Exercise aim — Would you please transcribe, exactly as written, the lines of the entries below starting at the one that holds "He]. unfold cb_peek." and ending at the one that holds "rewrite (proj2 (Z.eqb_neq (begin_", both included?

Data under study —
Lemma cb_write_spec data n b :
  cb_wf b → 0 ≤ n → size_ b + 2 * n < 2 ^ 31 → data ≠ Own → source_has data b n →
  if needs_memmove b n && negb memmoves then cb_write memmoves data n b = None
  else ∃ b', cb_write memmoves data n b = Some b' ∧ cb_wf b' ∧ size_ b' = size_ b + n ∧
    (∀ i, 0 ≤ i < size_ b → ring b' (begin_ b') i = ring b (begin_ b) i) ∧
    (∀ k, 0 ≤ k < n → ring b' (begin_ b') (size_ b + k) = source_byte data b k).
Proof.
  intros Hwf Hn HN Hown Hsrc. pose proof Hwf as [Hs Hz [Hb0 Hb] He].
  change (cb_write memmoves) with (write_with memmoves (cb_grow memmoves)). unfold write_with.
  destruct (decide (n = 0)) as [->|Hn0].
  { unfold needs_memmove, cb_grow, grow_with. simpl. exists b. rewrite segments_0 by lia.
    split; [by destruct data|]. split_and!; lia || done. }
  pose proof (grow_spec n b Hwf ltac:(lia) HN) as Hg. destruct (_ && _); [by rewrite Hg|].
  destruct Hg as (b1&->&[[Hb1 Hlt] Hs1 [Hr1 Hr2] Hbytes]). cbn [mbind option_bind].
  destruct (fill_spec data b1 (size_t (begin_ b1 + size_ b)) n) as (b2&E2&F1&F2&F3&F4&F5&F6);
    [lia|apply wrap_range; lia|lia|by destruct data|done|].
  exists b2. split; [by destruct data|]. set (N := bufferSize b1) in *.
  rewrite Hb1, (wrap_small 64) in F4, F5, F6 by (unfold in_u; lia).
  assert (cb_wf b2) as Hwf2.
  { split; rewrite ?F3, ?F1, ?F2, ?Hs1, ?Hb1; [lia..|]. rewrite F4, Zplus_mod_idemp_l. f_equal. lia. }
  split_and!; [done|lia| |].
  - intros i Hi. rewrite <-(Hbytes i Hi). unfold ring. rewrite F3, F1, Hb1. fold N. apply F6.
    + apply Z.mod_pos_bound. lia.
    + rewrite (turn N (begin_ b + i)), (turn N (begin_ b + size_ b)) by lia. repeat case_decide; lia.
  - intros k Hk. unfold ring. rewrite F3, F1, Hb1.
    replace (source_byte data b k) with (source_byte data b1 k) by (by destruct data).
    by rewrite <-(F5 k Hk), Zplus_mod_idemp_l, Z.add_assoc by lia.
Qed.
End proofs.

(** *** Reading *)

Lemma cb_peek_bytes n b d :
  cb_wf b → 0 ≤ n ≤ size_ b → Z.of_nat (length d) = n →
  (∀ i, 0 ≤ i < n → d !! Z.to_nat i = ring b (begin_ b) i) → d = take (Z.to_nat n) (cb_contents b).
Proof.
  intros Hwf Hn Hl Hd. apply list_eq. intros k. rewrite lookup_take. case_decide as Hk.
  - rewrite <-(Nat2Z.id k), Hd, cb_contents_lookup by (done || lia). done.
  - apply lookup_ge_None_2. lia.
Qed.

Lemma cb_peek_spec n b : cb_wf b → 0 ≤ n ≤ size_ b → cb_peek n b = Some (take (Z.to_nat n) (cb_contents b)).
Proof.
  intros Hwf Hn. pose proof Hwf as [Hs Hz [Hb0 Hb] He]. unfold cb_peek.
  destruct (Z.eqb_spec n 0) as [->|Hn0]; [done|].
  rewrite segments_spec by lia. cbv zeta. rewrite (Z.mod_small (begin_ b)) by lia.
  assert (length (replicate (Z.to_nat n) Byte.x00) = Z.to_nat n) as Hl by apply length_replicate.
  set (d0 := replicate _ _) in *. case_decide as Hw; cbn [seg_size seg_to seg_from].
  - destruct (memcpy_at_spec d0 0 (buffer b) (begin_ b) n) as (d&E&Hl'&Hi&_); [unfold bufferSize in *; lia..|].
    rewrite (proj2 (Z.eqb_neq n 0)), E by lia. simpl. f_equal. apply cb_peek_bytes; [done..|lia|].
    intros i Hi'. rewrite Hi by lia. unfold ring. rewrite Z.mod_small by lia. do 2 f_equal. lia.
  - set (N := bufferSize b) in *. set (k := N - begin_ b) in *.
    destruct (memcpy_at_spec d0 0 (buffer b) (begin_ b) k) as (d&E&Hl'&Hi&Ho); [unfold k, N, bufferSize in *; lia..|].
    rewrite (proj2 (Z.eqb_neq k 0)), E by lia. cbn [mbind option_bind].
    destruct (memcpy_at_spec d k (buffer b) 0 (begin_ b + n - N)) as (d2&E2&Hl2&Hi2&Ho2);
      [unfold k, N, bufferSize in *; lia..|].
    rewrite (proj2 (Z.eqb_neq (begin_ b + n - N) 0)), E2 by lia. f_equal. apply cb_peek_bytes; [done..|lia|].
    intros i Hi'. unfold ring. fold N. rewrite turn by lia. case_decide.
    + rewrite Ho2, Hi by lia. do 2 f_equal. lia.
    + rewrite Hi2 by lia. do 2 f_equal. lia.
Qed.

Lemma cb_skip_spec n b :
  cb_wf b → 0 ≤ n ≤ size_ b →
  ∃ b', cb_skip n b = Some b' ∧ cb_wf b' ∧
    cb_contents b' = drop (Z.to_nat n) (cb_contents b).
Proof.
  intros Hwf Hn. pose proof Hwf as [Hs Hz [Hb0 Hb] He]. unfold cb_skip.
  destruct (Z.eqb_spec n 0) as [->|Hn0]; [by exists b|]. rewrite (proj2 (Z.eqb_neq _ _)) by lia.
  rewrite !(wrap_small 64) by (unfold in_u; lia). eexists. split; [done|].
  set (N := bufferSize b) in *. set (b' := mkCircularBuffer _ _ _ _).
  assert (bufferSize b' = N) as HN by done. pose proof (Z.mod_pos_bound (begin_ b + n) N ltac:(lia)) as Hp.
  assert (cb_wf b') as Hwf'.
  { split; rewrite ?HN; simpl; [lia|lia|lia|]. rewrite He, Zplus_mod_idemp_l. f_equal. lia. }
  split_and!; [done|]. pose proof (cb_contents_length b Hwf). apply cb_contents_eq; [done| |].
  - rewrite length_drop. simpl. lia.
  - simpl. intros i Hi. rewrite lookup_drop. replace (Z.to_nat n + Z.to_nat i)%nat with (Z.to_nat (n + i)) by lia.
    rewrite cb_contents_lookup by (done || lia). unfold ring. rewrite HN. fold N.
    rewrite Zplus_mod_idemp_l. simpl. do 3 f_equal. lia.
Qed.

Lemma cb_read_spec n b :
  cb_wf b → 0 ≤ n ≤ size_ b →
  ∃ b', cb_read n b = Some (take (Z.to_nat n) (cb_contents b), b') ∧ cb_wf b' ∧
    cb_contents b' = drop (Z.to_nat n) (cb_contents b).
Proof.
  intros Hwf Hn. unfold cb_read. destruct (Z.eqb_spec n 0) as [->|Hn0]; [by exists b|].
  rewrite cb_peek_spec by done. destruct (cb_skip_spec n b Hwf Hn) as (b'&->&?). simpl. by exists b'.
Qed.

Lemma cb_write_contents memmoves bs b :
  cb_wf b → size_ b + 2 * Z.of_nat (length bs) < 2 ^ 31 →
  if needs_memmove b (Z.of_nat (length bs)) && negb memmoves
  then cb_write memmoves (External bs) (Z.of_nat (length bs)) b = None
  else ∃ b', cb_write memmoves (External bs) (Z.of_nat (length bs)) b = Some b' ∧ cb_wf b' ∧
    cb_contents b' = cb_contents b ++ bs.
Proof.
  intros Hwf HN.
  pose proof (cb_write_spec memmoves (External bs) (Z.of_nat (length bs)) b Hwf ltac:(lia) HN ltac:(done) ltac:(simpl; lia)) as Hw.
  destruct (_ && _); [done|]. destruct Hw as (b'&?&Hwf'&Hsz&H1&H2). exists b'. split_and!; [done..|].
  pose proof (cb_contents_length b Hwf) as Hl. apply cb_contents_eq; [done|rewrite length_app; lia|].
  intros i Hi. destruct (decide (i < size_ b)).
  - rewrite lookup_app_l, H1, cb_contents_lookup by (done || lia). done.
  - rewrite lookup_app_r by lia. replace i with (size_ b + (i - size_ b)) at 1 by lia. rewrite H2 by lia.
    simpl. f_equal. lia.
Qed.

Exercise solution —
  intros Hwf Hn. pose proof Hwf as [Hs Hz [Hb0 Hb] He]. unfold cb_peek.
  destruct (Z.eqb_spec n 0) as [->|Hn0]; [done|].
  rewrite segments_spec by lia. cbv zeta. rewrite (Z.mod_small (begin_ b)) by lia.
  assert (length (replicate (Z.to_nat n) Byte.x00) = Z.to_nat n) as Hl by apply length_replicate.
  set (d0 := replicate _ _) in *. case_decide as Hw; cbn [seg_size seg_to seg_from].
  - destruct (memcpy_at_spec d0 0 (buffer b) (begin_ b) n) as (d&E&Hl'&Hi&_); [unfold bufferSize in *; lia..|].
    rewrite (proj2 (Z.eqb_neq n 0)), E by lia. simpl. f_equal. apply cb_peek_bytes; [done..|lia|].
    intros i Hi'. rewrite Hi by lia. unfold ring. rewrite Z.mod_small by lia. do 2 f_equal. lia.
  - set (N := bufferSize b) in *. set (k := N - begin_ b) in *.
    destruct (memcpy_at_spec d0 0 (buffer b) (begin_ b) k) as (d&E&Hl'&Hi&Ho); [unfold k, N, bufferSize in *; lia..|].
    rewrite (proj2 (Z.eqb_neq k 0)), E by lia. cbn [mbind option_bind].
    destruct (memcpy_at_spec d k (buffer b) 0 (begin_ b + n - N)) as (d2&E2&Hl2&Hi2&Ho2);
      [unfold k, N, bufferSize in *; lia..|].
    rewrite (proj2 (Z.eqb_neq (begin_ b + n - N) 0)), E2 by lia. f_equal. apply cb_peek_bytes; [done..|lia|].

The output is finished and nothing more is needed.